◆ **Records for this exercise**:
____

(** A datagram of the private side's socket: what is written to the leg.
    [big] is a datagram longer than [maxPacketSize]. *)
Definition private_packet (now : Z) (rtpKind big : bool) (pkt : list Z) (src : AddrPort) (s : WebRTCSession)
  : option (list Z) * WebRTCSession :=
  match ws_relay s with
  | None => (None, s)
  | Some (in_, out) =>
      if big then (None, s)
      else
        let '(ok, l) := acceptFrom now src (lat rtpKind s) in
        let s := set_lat rtpKind l s in
        if negb ok then (None, s)
        else if negb (mediaVerified (ws_leg s)) then (None, s)
        else
          let s := seen now SideB s in
          let s := with_counters (recordRx SideB rtpKind (len pkt) (ws_counters s)) s in
          let '(r, out) := (if rtpKind then protectRTP else protectRTCP) out pkt in
          let s := with_relay (in_, out) s in
          match r with
          | None => (None, s)
          | Some sealed =>
              match write_leg sealed with
              | Some n => (Some sealed, with_counters (recordTx SideA rtpKind n (ws_counters s)) s)
              | None => (Some sealed, s)
              end
          end
  end.

(** ** Traces: the session's callers, its relay, and the leg's establishment *)

Inductive ws_op :=
  | WLeg (o : @leg_op)                               (* an operation of the leg, [Close] included *)
  | WRemote (addr : AddrPort) | WRelatch (addr : AddrPort)
  | WBegin | WStart (now : Z) (why : wake)
  | WPublic (now : Z) (pkt : list Z)
  | WPrivate (now : Z) (rtpKind big : bool) (pkt : list Z) (src : AddrPort)
  | WClose (c : Z).

(** A closed leg's endpoint and a closed session's sockets deliver nothing. *)
Definition closed_leg (s : WebRTCSession) : bool := bool_decide (g_state (ws_leg s) = legClosed).

(** What a step sends: a datagram to the private side, or one to the browser. *)
Inductive sent := toPrivate (pkt : list Z) (dst : AddrPort) | toBrowser (pkt : list Z).

Definition ws_step (s : WebRTCSession * world) (o : ws_op) : list sent * (WebRTCSession * world) :=
  let '(x, w) := s in
  match o with
  | WLeg o => let '(g, w) := leg_step newContext KeyLen SaltLen (ws_leg x, w) o in ([], (with_leg g x, w))
  | WRemote a => ([], (SetPrivateRemote a x, w))
  | WRelatch a => ([], (RelatchPrivate a x, w))
  | WBegin => ([], ((begin_start x).2, w))
  | WStart now why => ([], if ws_waiting x then (start now why (with_waiting false x) w).2 else (x, w))
  | WPublic now pkt =>
      match demux_to pkt with
      | Some muxSRTP =>
          if closed_leg x then ([], (x, w))
          else let '(r, x) := public_packet now pkt x in (match r with Some (p, d) => [toPrivate p d] | None => [] end, (x, w))
      | _ => ([], (x, w))
      end
  | WPrivate now k big pkt src =>
      if bool_decide (ws_state x = sessClosed) then ([], (x, w))
      else let '(r, x) := private_packet now k big pkt src x in (match r with Some p => [toBrowser p] | None => [] end, (x, w))
  | WClose c => ([], closeWith c x w)
  end.

(** The state after the steps, and all that was sent. *)
Fixpoint ws_run (s : WebRTCSession * world) (os : list ws_op) : list sent * (WebRTCSession * world) :=
  match os with
  | [] => ([], s)
  | o :: os => let '(out, s) := ws_step s o in let '(outs, s) := ws_run s os in (out ++ outs, s)
  end.

(** ** The gate *)

Abbreviation wstep := ws_step.

Definition leg_ops (os : list ws_op) : list leg_op := omap (fun o => match o with WLeg o => Some o | _ => None end) os.

Lemma leg_ops_app os o : leg_ops (os ++ [o]) = leg_ops os ++ leg_ops [o].
Proof. apply omap_app. Qed.

Lemma leg_ops_other os o : leg_ops [o] = [] -> leg_ops (os ++ [o]) = leg_ops os.
Proof. intros H. by rewrite leg_ops_app, H, app_nil_r. Qed.

(** What the packets and the private remote leave of the session. *)
Definition same_frame (s s' : WebRTCSession) : Prop :=
  ws_leg s' = ws_leg s /\ ws_privPool s' = ws_privPool s /\ ws_privBind s' = ws_privBind s /\ ws_privPort s' = ws_privPort s /\
  ws_cause s' = ws_cause s /\ ws_state s' = ws_state s /\ ws_done s' = ws_done s.

Lemma public_frame now pkt s : same_frame s (public_packet now pkt s).2.
Proof.
  unfold public_packet. repeat case_match; simplify_eq/=; by repeat split.
Qed.

Lemma private_frame now k big pkt src s : same_frame s (private_packet now k big pkt src s).2.
Proof.
  unfold private_packet, set_lat. destruct (ws_relay s) as [[i o]|]; [|by repeat split]. case_if; [by repeat split|].
  destruct (acceptFrom _ _ _) as [ok l]. destruct k, ok; cbn; repeat case_match; simplify_eq/=; by repeat split.
Qed.

Lemma remote_frame a s : same_frame s (SetPrivateRemote a s).
Proof. by repeat split. Qed.
Lemma relatch_frame a s : same_frame s (RelatchPrivate a s).
Proof. by repeat split. Qed.

(** ** Holdings *)

(** What an open leg and an open pair add to the world [w0]. *)
Definition leg_share (s : WebRTCSession) : bool := negb (closed_leg s).
Definition pair_share (s : WebRTCSession) : bool := negb (bool_decide (ws_state s = sessClosed)).
Definition one_if (b : bool) (p : Z) : gset Z := if b then {[ p ]} else ∅.
Definition here (i j : nat) (b : bool) : bool := Nat.eqb i j && b.

Definition held (w0 : world) (x : WebRTCSession) (w : world) : Prop :=
  (forall i, inUse (wpools w i) =
     one_if (here i (g_pool (ws_leg x)) (leg_share x)) (g_port (ws_leg x)) ∪
     (one_if (here i (ws_privPool x) (pair_share x)) (ws_privPort x) ∪ inUse (wpools w0 i))) /\
  socks w = (if leg_share x then {[ (g_bind (ws_leg x), g_port (ws_leg x)) ]} else ∅) ∪
     ((if pair_share x then {[ (ws_privBind x, ws_privPort x); (ws_privBind x, ws_privPort x + 1) ]} else ∅) ∪ socks w0).

(** The leg's port and sockets are not the pair's, nor were any in [w0]. *)
Definition apart (w0 : world) (x : WebRTCSession) : Prop :=
  let g := ws_leg x in
  g_port g ∉ inUse (wpools w0 (g_pool g)) /\ ws_privPort x ∉ inUse (wpools w0 (ws_privPool x)) /\
  (g_pool g = ws_privPool x -> g_port g <> ws_privPort x) /\
  (g_bind g, g_port g) ∉ socks w0 /\
  (ws_privBind x, ws_privPort x) ∉ socks w0 /\ (ws_privBind x, ws_privPort x + 1) ∉ socks w0 /\
  (g_bind g, g_port g) <> (ws_privBind x, ws_privPort x) /\ (g_bind g, g_port g) <> (ws_privBind x, ws_privPort x + 1).

(** Only a closed session leaves a closed leg behind for good. *)
Definition ws_inv (w0 : world) (s : WebRTCSession * world) : Prop :=
  apart w0 s.1 /\ held w0 s.1 s.2 /\ (ws_state s.1 = sessClosed -> closed_leg s.1 = true).

Lemma held_leg_closed w0 x w g' w' : apart w0 x -> held w0 x w -> closed_leg x = false ->
  g_pool g' = g_pool (ws_leg x) -> g_bind g' = g_bind (ws_leg x) -> g_port g' = g_port (ws_leg x) ->
  g_state g' = legClosed -> w' = released (ws_leg x) w -> held w0 (with_leg g' x) w'.
Proof.
  intros (A1 & A2 & A3 & A4 & A5 & A6 & A7 & A8) [HP HS] C P B N S ->. unfold held, leg_share, pair_share, closed_leg in *.
  cbn [ws_leg ws_privPool ws_privBind ws_privPort ws_state with_leg released wpools socks].
  rewrite P, B, N, S, (bool_decide_eq_true_2 (legClosed = legClosed)) by done. rewrite C in *. cbn [negb] in *. split.
  - intros i. rewrite set_pool_inUse. cbn [release inUse]. unfold here in *. rewrite andb_false_r. cbn [one_if].
    destruct (Nat.eqb i (g_pool (ws_leg x))) eqn:E; [apply Nat.eqb_eq in E as ->|]; rewrite HP; rewrite ?Nat.eqb_refl, ?E; cbn [andb one_if]; [|done].
    destruct (Nat.eqb (g_pool (ws_leg x)) (ws_privPool x)) eqn:E2; cbn [andb one_if]; [apply Nat.eqb_eq in E2|]; [|set_solver].
    specialize (A3 E2). unfold one_if. case_if; set_solver.
  - unfold close_socket. rewrite HS. case_if; set_solver.
Qed.

Definition pair_released (x : WebRTCSession) (w : world) : world :=
  mkWorld (set_pool (ws_privPool x) (release (ws_privPort x) (wpools w (ws_privPool x))) (wpools w))
          (close_pair (ws_privBind x) (ws_privPort x) (socks w)).

Lemma held_pair_closed w0 x w c : apart w0 x -> held w0 x w -> ws_state x <> sessClosed ->
  held w0 (with_life c sessClosed true x) (pair_released x w).
Proof.
  intros (A1 & A2 & A3 & A4 & A5 & A6 & A7 & A8) [HP HS] C. unfold held, leg_share, pair_share, closed_leg in *.
  cbn [ws_leg ws_privPool ws_privBind ws_privPort ws_state with_life pair_released wpools socks].
  rewrite (bool_decide_eq_true_2 (sessClosed = sessClosed)) by done. rewrite (bool_decide_eq_false_2 _ C) in *. cbn [negb] in *. split.
  - intros i. rewrite set_pool_inUse. cbn [release inUse]. unfold here in *. rewrite andb_false_r. cbn [one_if].
    destruct (Nat.eqb i (ws_privPool x)) eqn:E; [apply Nat.eqb_eq in E as ->|]; rewrite HP; rewrite ?Nat.eqb_refl, ?E; cbn [andb one_if]; [|done].
    destruct (Nat.eqb (ws_privPool x) (g_pool (ws_leg x))) eqn:E2; cbn [andb one_if]; [apply Nat.eqb_eq in E2|]; [|set_solver].
    specialize (A3 (eq_sym E2)). unfold one_if. case_if; set_solver.
  - unfold close_pair, close_socket. rewrite HS. case_if; set_solver.
Qed.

____

◆ **Work request**: Would you output, from the records above, exactly the run of lines that starts at the line containing "Definition here (i" and ends at the line containing "rewrite P, B, N, S, (bool_decide_eq_true_2", and only that run?

◆ **Reply**:
Definition here (i j : nat) (b : bool) : bool := Nat.eqb i j && b.

Definition held (w0 : world) (x : WebRTCSession) (w : world) : Prop :=
  (forall i, inUse (wpools w i) =
     one_if (here i (g_pool (ws_leg x)) (leg_share x)) (g_port (ws_leg x)) ∪
     (one_if (here i (ws_privPool x) (pair_share x)) (ws_privPort x) ∪ inUse (wpools w0 i))) /\
  socks w = (if leg_share x then {[ (g_bind (ws_leg x), g_port (ws_leg x)) ]} else ∅) ∪
     ((if pair_share x then {[ (ws_privBind x, ws_privPort x); (ws_privBind x, ws_privPort x + 1) ]} else ∅) ∪ socks w0).

(** The leg's port and sockets are not the pair's, nor were any in [w0]. *)
Definition apart (w0 : world) (x : WebRTCSession) : Prop :=
  let g := ws_leg x in
  g_port g ∉ inUse (wpools w0 (g_pool g)) /\ ws_privPort x ∉ inUse (wpools w0 (ws_privPool x)) /\
  (g_pool g = ws_privPool x -> g_port g <> ws_privPort x) /\
  (g_bind g, g_port g) ∉ socks w0 /\
  (ws_privBind x, ws_privPort x) ∉ socks w0 /\ (ws_privBind x, ws_privPort x + 1) ∉ socks w0 /\
  (g_bind g, g_port g) <> (ws_privBind x, ws_privPort x) /\ (g_bind g, g_port g) <> (ws_privBind x, ws_privPort x + 1).

(** Only a closed session leaves a closed leg behind for good. *)
Definition ws_inv (w0 : world) (s : WebRTCSession * world) : Prop :=
  apart w0 s.1 /\ held w0 s.1 s.2 /\ (ws_state s.1 = sessClosed -> closed_leg s.1 = true).

Lemma held_leg_closed w0 x w g' w' : apart w0 x -> held w0 x w -> closed_leg x = false ->
  g_pool g' = g_pool (ws_leg x) -> g_bind g' = g_bind (ws_leg x) -> g_port g' = g_port (ws_leg x) ->
  g_state g' = legClosed -> w' = released (ws_leg x) w -> held w0 (with_leg g' x) w'.
Proof.
  intros (A1 & A2 & A3 & A4 & A5 & A6 & A7 & A8) [HP HS] C P B N S ->. unfold held, leg_share, pair_share, closed_leg in *.
  cbn [ws_leg ws_privPool ws_privBind ws_privPort ws_state with_leg released wpools socks].
  rewrite P, B, N, S, (bool_decide_eq_true_2 (legClosed = legClosed)) by done. rewrite C in *. cbn [negb] in *. split.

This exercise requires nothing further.